## Work item
When you come to the line with "[[remaining|e] w3] eqn:El2;", begin repeating; continue exactly through the final line of the records and include nothing from before.

START Source records

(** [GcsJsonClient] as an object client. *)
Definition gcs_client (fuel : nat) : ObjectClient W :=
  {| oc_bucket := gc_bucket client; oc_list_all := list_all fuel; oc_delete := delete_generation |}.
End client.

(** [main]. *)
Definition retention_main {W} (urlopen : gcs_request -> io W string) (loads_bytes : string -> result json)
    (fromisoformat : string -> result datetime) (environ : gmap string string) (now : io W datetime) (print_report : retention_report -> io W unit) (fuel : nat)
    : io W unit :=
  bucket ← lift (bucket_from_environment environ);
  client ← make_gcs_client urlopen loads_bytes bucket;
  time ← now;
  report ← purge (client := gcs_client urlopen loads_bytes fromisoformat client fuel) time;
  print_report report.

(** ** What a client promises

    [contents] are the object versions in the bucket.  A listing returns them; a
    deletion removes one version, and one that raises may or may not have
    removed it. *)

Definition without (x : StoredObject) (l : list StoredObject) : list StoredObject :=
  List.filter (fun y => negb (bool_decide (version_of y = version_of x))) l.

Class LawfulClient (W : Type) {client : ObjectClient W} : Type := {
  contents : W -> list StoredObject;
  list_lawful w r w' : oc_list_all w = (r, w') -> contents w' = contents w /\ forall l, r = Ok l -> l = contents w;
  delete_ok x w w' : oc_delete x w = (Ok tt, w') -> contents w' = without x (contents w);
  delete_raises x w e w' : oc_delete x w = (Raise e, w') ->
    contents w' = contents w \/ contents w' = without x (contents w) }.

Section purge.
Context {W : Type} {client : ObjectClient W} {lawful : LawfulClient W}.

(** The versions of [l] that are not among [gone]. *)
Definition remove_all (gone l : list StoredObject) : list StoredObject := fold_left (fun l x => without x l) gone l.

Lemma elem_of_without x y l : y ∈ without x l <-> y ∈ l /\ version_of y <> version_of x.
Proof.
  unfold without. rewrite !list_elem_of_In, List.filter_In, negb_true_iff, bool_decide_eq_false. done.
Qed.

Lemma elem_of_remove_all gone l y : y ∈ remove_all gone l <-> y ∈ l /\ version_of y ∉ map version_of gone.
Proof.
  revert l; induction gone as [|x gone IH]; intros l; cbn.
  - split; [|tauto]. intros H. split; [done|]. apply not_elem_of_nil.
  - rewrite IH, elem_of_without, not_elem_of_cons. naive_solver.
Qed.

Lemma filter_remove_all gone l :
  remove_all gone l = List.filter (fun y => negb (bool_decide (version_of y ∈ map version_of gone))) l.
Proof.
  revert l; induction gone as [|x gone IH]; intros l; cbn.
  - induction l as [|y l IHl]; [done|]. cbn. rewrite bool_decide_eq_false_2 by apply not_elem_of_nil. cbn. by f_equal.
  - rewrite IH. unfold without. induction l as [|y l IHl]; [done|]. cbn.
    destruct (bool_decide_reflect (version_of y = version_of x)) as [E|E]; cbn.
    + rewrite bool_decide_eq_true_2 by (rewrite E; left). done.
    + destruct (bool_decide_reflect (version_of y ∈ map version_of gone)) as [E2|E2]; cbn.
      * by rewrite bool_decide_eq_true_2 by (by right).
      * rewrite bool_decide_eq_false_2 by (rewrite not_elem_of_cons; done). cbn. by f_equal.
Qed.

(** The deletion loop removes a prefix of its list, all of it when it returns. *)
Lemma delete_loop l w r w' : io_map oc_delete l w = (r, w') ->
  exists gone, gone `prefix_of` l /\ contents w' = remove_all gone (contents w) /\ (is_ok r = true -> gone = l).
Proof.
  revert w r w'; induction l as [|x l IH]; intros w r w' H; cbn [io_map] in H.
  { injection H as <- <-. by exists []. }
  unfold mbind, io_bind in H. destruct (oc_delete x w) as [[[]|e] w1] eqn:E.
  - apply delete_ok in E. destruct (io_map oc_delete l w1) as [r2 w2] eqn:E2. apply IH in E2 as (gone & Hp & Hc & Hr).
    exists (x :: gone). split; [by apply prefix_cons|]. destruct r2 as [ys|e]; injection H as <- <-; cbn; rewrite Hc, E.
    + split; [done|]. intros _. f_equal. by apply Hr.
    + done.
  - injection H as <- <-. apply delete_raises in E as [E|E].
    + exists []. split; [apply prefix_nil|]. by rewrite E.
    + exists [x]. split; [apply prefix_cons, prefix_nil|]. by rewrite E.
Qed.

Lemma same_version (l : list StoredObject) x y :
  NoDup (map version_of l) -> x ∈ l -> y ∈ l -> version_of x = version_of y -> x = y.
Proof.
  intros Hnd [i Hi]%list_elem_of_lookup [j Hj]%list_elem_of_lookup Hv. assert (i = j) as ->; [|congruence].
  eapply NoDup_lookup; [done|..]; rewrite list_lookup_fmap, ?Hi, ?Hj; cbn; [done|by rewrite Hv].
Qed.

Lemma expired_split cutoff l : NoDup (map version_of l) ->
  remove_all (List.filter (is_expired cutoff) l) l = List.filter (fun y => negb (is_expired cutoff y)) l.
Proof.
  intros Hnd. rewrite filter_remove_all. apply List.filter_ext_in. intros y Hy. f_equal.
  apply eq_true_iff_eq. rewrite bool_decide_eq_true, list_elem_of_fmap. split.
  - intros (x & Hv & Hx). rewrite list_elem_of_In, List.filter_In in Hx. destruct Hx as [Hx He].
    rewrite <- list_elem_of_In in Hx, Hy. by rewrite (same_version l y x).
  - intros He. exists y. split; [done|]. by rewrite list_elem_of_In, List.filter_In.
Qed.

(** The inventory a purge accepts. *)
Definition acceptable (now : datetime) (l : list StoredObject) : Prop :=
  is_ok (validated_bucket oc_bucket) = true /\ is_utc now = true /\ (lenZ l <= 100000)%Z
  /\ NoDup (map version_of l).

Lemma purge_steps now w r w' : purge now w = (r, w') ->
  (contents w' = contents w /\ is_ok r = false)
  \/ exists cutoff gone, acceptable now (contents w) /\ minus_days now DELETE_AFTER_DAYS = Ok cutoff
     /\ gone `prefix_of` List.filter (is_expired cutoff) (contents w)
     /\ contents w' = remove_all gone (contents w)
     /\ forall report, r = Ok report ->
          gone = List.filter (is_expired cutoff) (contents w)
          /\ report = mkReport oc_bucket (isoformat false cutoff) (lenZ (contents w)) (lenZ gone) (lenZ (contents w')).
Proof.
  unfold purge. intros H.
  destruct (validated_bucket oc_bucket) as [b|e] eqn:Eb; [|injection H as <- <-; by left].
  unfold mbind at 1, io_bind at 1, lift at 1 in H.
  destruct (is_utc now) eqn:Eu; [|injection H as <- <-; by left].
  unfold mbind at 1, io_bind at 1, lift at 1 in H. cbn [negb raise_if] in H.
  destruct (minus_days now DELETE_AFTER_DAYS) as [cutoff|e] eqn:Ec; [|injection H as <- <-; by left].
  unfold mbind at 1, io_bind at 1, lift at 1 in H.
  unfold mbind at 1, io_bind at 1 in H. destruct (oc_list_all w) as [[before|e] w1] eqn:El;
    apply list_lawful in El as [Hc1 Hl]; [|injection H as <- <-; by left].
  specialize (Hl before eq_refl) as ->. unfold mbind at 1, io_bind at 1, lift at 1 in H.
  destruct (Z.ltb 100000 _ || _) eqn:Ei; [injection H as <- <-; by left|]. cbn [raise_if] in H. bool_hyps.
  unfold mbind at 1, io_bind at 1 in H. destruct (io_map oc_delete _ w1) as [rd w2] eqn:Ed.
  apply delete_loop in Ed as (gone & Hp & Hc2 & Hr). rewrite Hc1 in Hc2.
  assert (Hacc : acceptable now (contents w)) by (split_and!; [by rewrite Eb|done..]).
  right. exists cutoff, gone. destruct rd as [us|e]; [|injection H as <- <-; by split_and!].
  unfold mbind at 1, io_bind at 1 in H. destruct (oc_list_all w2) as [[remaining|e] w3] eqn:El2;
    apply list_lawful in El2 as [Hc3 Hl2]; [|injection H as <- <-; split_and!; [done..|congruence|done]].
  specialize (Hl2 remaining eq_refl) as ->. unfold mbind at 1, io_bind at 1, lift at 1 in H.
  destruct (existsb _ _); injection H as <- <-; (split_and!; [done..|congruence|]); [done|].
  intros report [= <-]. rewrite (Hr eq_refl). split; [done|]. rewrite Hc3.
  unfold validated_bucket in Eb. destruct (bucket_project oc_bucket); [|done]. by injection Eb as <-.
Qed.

END Source records

## Answer area
  unfold mbind at 1, io_bind at 1 in H. destruct (oc_list_all w2) as [[remaining|e] w3] eqn:El2;
    apply list_lawful in El2 as [Hc3 Hl2]; [|injection H as <- <-; split_and!; [done..|congruence|done]].
  specialize (Hl2 remaining eq_refl) as ->. unfold mbind at 1, io_bind at 1, lift at 1 in H.
  destruct (existsb _ _); injection H as <- <-; (split_and!; [done..|congruence|]); [done|].
  intros report [= <-]. rewrite (Hr eq_refl). split; [done|]. rewrite Hc3.
  unfold validated_bucket in Eb. destruct (bucket_project oc_bucket); [|done]. by injection Eb as <-.
Qed.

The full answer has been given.